**What the task asks**. Compute how many lines in the data below hold the word "None", then report that number with nothing else.

Stored records:
---

(* ===== verification/Files.v ===== *)
(** * Storages on files

    [cas_implementations/src/cas/file.rs] and [cas_implementations/src/eav/file.rs]: content
    and triples in the directories of a file system.

    A path is the list of its components; a file system maps the paths of files, with [..]
    resolved, to their texts, and directories are the prefixes of these paths.  What the
    disk refuses, and the patterns of the [glob] crate, are parameters. *)
From S2P Require Import Prelude Errors Strings Eav.

(** ** Paths *)
Definition slash : Ascii.ascii := Ascii.ascii_of_nat 47.
Definition dot : Ascii.ascii := Ascii.ascii_of_nat 46.

Fixpoint split_on (sep : Ascii.ascii) (s : string) : list string :=
  match s with
  | EmptyString => [EmptyString]
  | String c s =>
      if decide (c = sep) then EmptyString :: split_on sep s
      else match split_on sep s with
           | x :: l => String c x :: l
           | [] => [String c EmptyString]
           end
  end.

(** [Path::components], without the root. *)
Definition components (path : string) : list string :=
  filter (λ c, c ≠ "" ∧ c ≠ ".") (split_on slash path).

(** [Path::join]: an absolute path replaces the base. *)
Definition path_join (base : list string) (path : string) : list string :=
  match path with
  | String c _ => if decide (c = slash) then components path else base ++ components path
  | EmptyString => base
  end.

(** Where a path leads. *)
Definition resolve (path : list string) : list string :=
  foldl (λ p c, if decide (c = "..") then take (length p - 1) p else p ++ [c]) [] path.

(** [Path::with_extension]. *)
Fixpoint before_last_dot (s : string) : option string :=
  match s with
  | EmptyString => None
  | String c s =>
      match before_last_dot s with
      | Some b => Some (String c b)
      | None => if decide (c = dot) then Some EmptyString else None
      end
  end.
Definition file_stem (name : string) : string :=
  match before_last_dot name with
  | Some (String c b) => String c b
  | _ => name
  end.
Definition with_extension (path : list string) (ext : string) : list string :=
  match last path with
  | Some name =>
      if decide (name = "..") then path else take (length path - 1) path ++ [file_stem name +:+ "." +:+ ext]
  | None => path
  end.

(** ** Files *)
Abbreviation FileSystem := (gmap (list string) string).

(** The disk may refuse to write a file, and then leave no file or a part of the text. *)
Class Disk := {
  refuses : list string → string → option (HolochainError * option string);
}.

Definition write_file `{Disk} (path : list string) (text : string) (fs : FileSystem) : FileSystem * HcResult unit :=
  match refuses path text with
  | None => (<[resolve path := text]> fs, Ok tt)
  | Some (e, Some part) => (<[resolve path := part]> fs, Err e)
  | Some (e, None) => (fs, Err e)
  end.

(** ** Content *)
Section content.
Context `{Disk} (dir_path : list string).

Definition address_to_path (address : Address) : list string := with_extension (path_join dir_path address) "txt".

Definition cas_file_add (address : Address) (content : string) (fs : FileSystem) : FileSystem * HcResult unit :=
  write_file (address_to_path address) content fs.

Definition cas_file_contains (address : Address) (fs : FileSystem) : HcResult bool :=
  Ok (bool_decide (is_Some (fs !! resolve (address_to_path address)))).

Definition cas_file_fetch (address : Address) (fs : FileSystem) : HcResult (option string) :=
  present ← cas_file_contains address fs;
  if (present : bool) then Ok (fs !! resolve (address_to_path address)) else Ok None.
End content.

(** ** Triples *)

(** A component of a pattern of the [glob] crate; [None] where it is malformed.  The two
    patterns in use, and names without wildcards, mean what the crate documents. *)
Definition wildcard (c : Ascii.ascii) : bool :=
  bool_decide (c = Ascii.ascii_of_nat 42 ∨ c = Ascii.ascii_of_nat 63 ∨ c = Ascii.ascii_of_nat 91).
Definition has_char (f : Ascii.ascii → bool) (s : string) : bool := existsb f (String.list_ascii_of_string s).

Class Glob := {
  glob_component : string → option (string → bool);
  glob_star : ∃ f, glob_component "*" = Some f ∧ ∀ s, f s = true;
  glob_txt : ∃ f, glob_component "*.txt" = Some f ∧ ∀ s, f s = true ↔ ∃ b, s = b +:+ ".txt";
  glob_plain name : has_char wildcard name = false →
    ∃ f, glob_component name = Some f ∧ ∀ s, f s = true ↔ s = name;
}.

(** The address and the text of a triple, from its JSON; the sets of texts are ordered. *)
Class EaviText := {
  eavi_address : Eavi → string;
  eavi_content : Eavi → string;
  eavi_of_content : string → HcResult Eavi;
  text_order : gset string → list string;
  eavi_content_roundtrip e : eavi_of_content (eavi_content e +:+ String (Ascii.ascii_of_nat 10) EmptyString) = Ok e;
  text_order_elem x s : x ∈ text_order s ↔ x ∈ s;
}.

Definition ENTITY_DIR : string := "e".
Definition ATTRIBUTE_DIR : string := "a".
Definition VALUE_DIR : string := "v".

Section triples.
Context `{Disk, Glob, EaviText} (dir_path : list string).

(** *** Adding *)
Definition directory_of (subscript : string) (e : Eavi) : string :=
  if decide (subscript = ENTITY_DIR) then entity e
  else if decide (subscript = ATTRIBUTE_DIR) then Attribute_fmt (attribute e)
  else if decide (subscript = VALUE_DIR) then value e
  else "".

Definition file_of (subscript : string) (e : Eavi) : list string :=
  let path := path_join (path_join (path_join dir_path subscript) (directory_of subscript e)) (pretty (index e)) in
  with_extension (path_join path (eavi_address e)) "txt".

(** [writeln!] ends the text with a newline. *)
Definition file_text (e : Eavi) : string := eavi_content e +:+ String (Ascii.ascii_of_nat 10) EmptyString.

Definition write_to_file (subscript : string) (e : Eavi) (fs : FileSystem) : FileSystem * HcResult unit :=
  write_file (file_of subscript e) (file_text e) fs.

(** The path that is looked up for a collision has a [*] in it, and nothing expands it. *)
Definition collision_path (e : Eavi) : list string :=
  path_join (path_join (path_join dir_path "*") ENTITY_DIR) (pretty (index e)) ++
  with_extension (components (eavi_address e)) "txt".

(** [Path::exists]. *)
Definition path_exists (path : list string) (fs : FileSystem) : bool :=
  existsb (λ p, bool_decide (take (length (resolve path)) p = resolve path)) ((map_to_list fs).*1).

Definition file_add_eavi (now : Z) (e : Eavi) (fs : FileSystem) : FileSystem * HcResult (option Eavi) :=
  match (if path_exists (collision_path e) fs then eavi_new now (entity e) (attribute e) (value e) else Ok e) with
  | Err err => (fs, Err err)
  | Ok e =>
      match write_to_file ENTITY_DIR e fs with
      | (fs, Err err) => (fs, Err err)
      | (fs, Ok _) =>
          match write_to_file ATTRIBUTE_DIR e fs with
          | (fs, Err err) => (fs, Err err)
          | (fs, Ok _) =>
              let '(fs, r) := write_to_file VALUE_DIR e fs in (fs, _ ← r; Ok (Some e))
          end
      end
  end.

(** *** Querying *)

(** Everything there is: files and directories. *)
Definition everything (fs : FileSystem) : gset (list string) :=
  list_to_set ((map_to_list fs).*1 ≫= λ p, (λ n, take n p) <$> seq 0 (S (length p))).

Fixpoint path_matches (fs : list (string → bool)) (path : list string) : bool :=
  match fs, path with
  | [], [] => true
  | f :: fs, c :: path => f c && path_matches fs path
  | _, _ => false
  end.

Definition glob (pattern : list string) (fs : FileSystem) : HcResult (gset (list string)) :=
  compiled ← ok_or (mapM glob_component pattern) (ErrorGeneric "Could not get form path");
  Ok (filter (λ p, path_matches compiled p = true) (everything fs)).

(** A path of a directory that is matched as a file cannot be read. *)
Definition read_eav (parent_path : list string) (fs : FileSystem) : HcResult (gset string) :=
  paths ← glob (parent_path ++ ["*"; "*.txt"]) fs;
  if decide (set_Forall (λ p, is_Some (fs !! p)) paths) then
    Ok (list_to_set (omap (λ p, fs !! p) (elements paths)))
  else Err (ErrorGeneric "Could not read from string").

Definition good_directory {T : Type} (read : string → option T) (check : EavFilter T) (p : list string) : bool :=
  match last p ≫= read with Some t => check t | None => false end.

(** [read_from_dir]: directories that cannot be read are left out. *)
Definition read_from_dir {T : Type} (read : string → option T) (subscript : string) (check : EavFilter T)
    (fs : FileSystem) : HcResult (gset string) :=
  if negb (path_exists (path_join dir_path subscript) fs) then Ok ∅ else
  paths ← glob (resolve (path_join dir_path subscript) ++ ["*"]) fs;
  let good : gset (list string) := filter (λ p, good_directory read check p = true) paths in
  Ok (⋃ ((λ p, match read_eav p fs with Ok texts => texts | Err _ => ∅ end) <$> elements good)).

Definition read_attribute (name : string) : option Attribute := ok (Attribute_try_from name).

(** [fetch_eavi]: the triples that are in all three sets of texts; those that have the same
    index are one element of the set they are collected into. *)
Definition file_fetch_eavi (q : EaviQuery) (fs : FileSystem) : HcResult (list Eavi) :=
  entity_set ← read_from_dir Some ENTITY_DIR (q_entity q) fs;
  attribute_set ← read_from_dir read_attribute ATTRIBUTE_DIR (q_attribute q) fs;
  value_set ← read_from_dir Some VALUE_DIR (q_value q) fs;
  let texts := text_order (value_set ∩ attribute_set ∩ entity_set) in
  match mapM (λ text, ok (eavi_of_content text)) texts with
  | None => Err (ErrorGeneric "Error Converting EAVs")
  | Some eavis =>
      Ok (run (MkQuery filter_default filter_default filter_default (q_index q)) (btree_collect eavis))
  end.
End triples.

---

**Output**. 9